Even we were shocked by our own eyes in the dark
a contemplation of the poetic speaker inspired by Alan Michael Parker, two sonnets by Jess Smith, & a special announcement
After having a conversation with the cartoonist, poet, and fiction writer Alan Michael Parker for an interview series (In the Dark Room1), I’ve been thinking a lot about the concept of the poetic speaker. One of the first Big Lessons in reading poetry, something we’re taught in introductory creative writing classes and literature classes alike, is that the poet does not equal the speaker. The voice on the page does not represent the “actual” Walt Whitman, or Emily Dickinson, or Jess Smith, etc. We learn to use the word “speaker” instead of the word “poet,” and to be careful about whom we’re referring— the flesh and blood human who wrote/typed/printed/revised, or the alternative voice behind the words, the “persona” we hear/the person we picture as we’re reading the poems to ourselves.

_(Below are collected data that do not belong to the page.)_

Lemma render_tag_run (tag : string) (l : locals) (m : module) :
  fake_no_tag_built l = false ->
  let m1 := spaced fmt (no_tag_built l) m in
  let r := impl_build m1 (m_builder m1) tag in
  let m2 := set_builder (fst r) m1 in
  let removes := negb (snd r) && negb (no_tag_built l) in
  render_tag fmt mingap tag l m =
    ({| no_tag_built := no_tag_built l && negb (snd r);
        fake_no_tag_built := false;
        tag_built := snd r;
        value' := value' l |},
     if removes
     then set_builder (Builder.remove_trailing_space mingap (m_builder m2)) m2
     else m2,
     (if no_tag_built l then [] else [EvSpace (spacing fmt)])
       ++ [EvBuild tag (snd r)]
       ++ (if removes then [EvRemoveTrailingSpace mingap] else [])).
Proof.
  destruct l as [ntb fake tb v]. simpl. intros ->.
  unfold render_tag, build, builder_space, builder_remove_trailing_space, spaced.
  destruct ntb; simpl.
  - run. destruct (snd (impl_build _ _ _)); simpl; run; reflexivity.
  - run. destruct (snd (impl_build _ _ _)); simpl; run; reflexivity.
Qed.

Lemma after_literal_locals (start : nat) (l : locals) (m : module) :
  fake_no_tag_built l = false ->
  result (after_literal start l m) = set_value (Str.erase start (value' l)) l.
Proof.
  intros Hf. unfold after_literal.
  destruct start as [|n].
  - change (Nat.ltb 0 0) with false. cbv iota.
    rewrite StrFacts.erase_0. destruct l; reflexivity.
  - change (Nat.ltb 0 (S n)) with true. cbv iota.
    rewrite render_literal_run by exact Hf.
    destruct (no_tag_built l && _); reflexivity.
Qed.
(** * GoalGame: the game-state, intensity and scoring engine

    A shallow embedding of the decision logic of the GoalGame dashboard
    (TypeScript hooks and handlers, and the PL/pgSQL triggers of the
    migrations) together with the properties its specification states.

    Conventions of the embedding.
    - Point totals and streak counters are integers ([Z]); a nullable SQL
      column is an [option].
    - A JS [Date] is its time value, a whole number of milliseconds since the
      epoch, or the invalid date.
    - A calendar date (SQL [DATE], ISO string [YYYY-MM-DD]) is its day number,
      the count of days since 1970-01-01, so that consecutive dates differ
      by one. *)

From Stdlib Require Import ZArith QArith Qabs Qminmax Lqa.
From Stdlib Require Import Bool List String Ascii Lia.
From Stdlib Require Import PrimFloat FloatOps SpecFloat.
From Stdlib Require Import DecimalString.
Import ListNotations.

Set Warnings "-inexact-float".

Local Open Scope string_scope.
Local Open Scope Z_scope.

(** ** Game-state machine (strategies/game/GameStrategy.ts) *)

Module GameStrategy.

(** [GameState] of config/game/types: the union of string literals. *)
Inductive GameState : Set :=
| active | userWinning | aiWinning | tied | endOfDay | victory | defeat.

(** [DefaultGameStrategy.getGameState]. *)
Definition getGameState (userPoints aiPoints : Z) (isEndOfDay : bool)
  : GameState :=
  if isEndOfDay then
    if userPoints >? aiPoints then victory
    else if aiPoints >? userPoints then defeat
    else endOfDay
  else
    if userPoints >? aiPoints then userWinning
    else if aiPoints >? userPoints then aiWinning
    else tied.

End GameStrategy.

(** ** Streak trigger (migration: update_streak_on_goal_complete) *)

Module Streak.

(** The columns of [public.profiles] the trigger reads and writes. *)
Record Profile : Set := mkProfile {
  current_streak : option Z;
  longest_streak : option Z;
  last_goal_date : option Z
}.

(** SQL [COALESCE(x, d)]. *)
Definition COALESCE (x : option Z) (d : Z) : Z :=
  match x with Some v => v | None => d end.

(** SQL [GREATEST] of two non-null integers. *)
Definition GREATEST (a b : Z) : Z := Z.max a b.

(** SQL [a = b] used as a condition: a comparison with NULL is not true. *)
Definition date_eq (a : option Z) (b : Z) : bool :=
  match a with Some d => d =? b | None => false end.

(** The three-way branch on [profile_record.last_goal_date], applied to the
    profile row found for the user; [today_date] is [CURRENT_DATE]. *)
Definition streak_update (today_date : Z) (p : Profile) : Profile :=
  let yesterday_date := today_date - 1 in
  if date_eq (last_goal_date p) yesterday_date then
    {| current_streak := Some (COALESCE (current_streak p) 0 + 1);
       longest_streak :=
         Some (GREATEST (COALESCE (longest_streak p) 0)
                        (COALESCE (current_streak p) 0 + 1));
       last_goal_date := Some today_date |}
  else if date_eq (last_goal_date p) today_date then
    p
  else
    {| current_streak := Some 1;
       longest_streak := Some (GREATEST (COALESCE (longest_streak p) 0) 1);
       last_goal_date := Some today_date |}.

I’ve always understood this divide to be a) assumed for fiction writers, b) necessary to articulate for poets and c) freeing. I’ve always thought of my speaker— let me continue to use that term for a minute— as Dickinson did. As a supposed person:
"When I state myself, as the representative of the verse, it does not mean me, but a supposed person."
We tiptoe around this issue in our discussion of poems; we’re like parents leaving the baby’s room after she’s gone to sleep, eager not to evoke the ire of the poet/baby by assuming an image or a narrative detail was Real or Really Happened, etc. We want to protect the poet from the “supposed person,” so that the supposed person can go on saying what they really want to say.
But who is they? “When Whitman says myself… I mean, when the speaker says myself…”: We autocorrect. Walt contradicts not himself, but rather a supposed person— the representative of “Song of Myself, 51.” We would say that it is the representative of his verse that contains multitudes. At the same time: Wasn’t Whitman saying that he contained multitudes, too?
The reader and the poet “agree to meet where language exists,” says Parker, describing a “consensual universe” where the suspension of disbelief helps both parties to seek out connection via language, a connection both have a deep desire for.
How to we suspend our disbelief, our no ways, and why? I think, when I read poetry, I let go of the idea that truth is transmissible. Or: I am skeptical of reality because that skepticism helps in search of a bigger, more truer Truth. Not the truth of the received narrative (these things happened in this order to these people, etc, etc), but the truth of a lived experience, of how an imagination unfolds.
Lived experience: As Parker mentioned most readers are wont to do, I’m absolutely looking to understand the poet better. I’m absolutely on the hunt to find the human behind the representative, to hear the baby coo, or wail. Aren’t you? So, then, is talking about the “speaker” and the “poet” as two distinct entities a little— misleading, perhaps?
I am very, very intrigued by my donning awareness, here. And it is with this intrigue that I bring you two stunning poems by Jess Smith, published this week in Identity Theory. I guess that, for now, while I’m complicating my understanding of speaker/poet, I will call the voices taking me into the universe of these poems Smith and speaker, interchangeably.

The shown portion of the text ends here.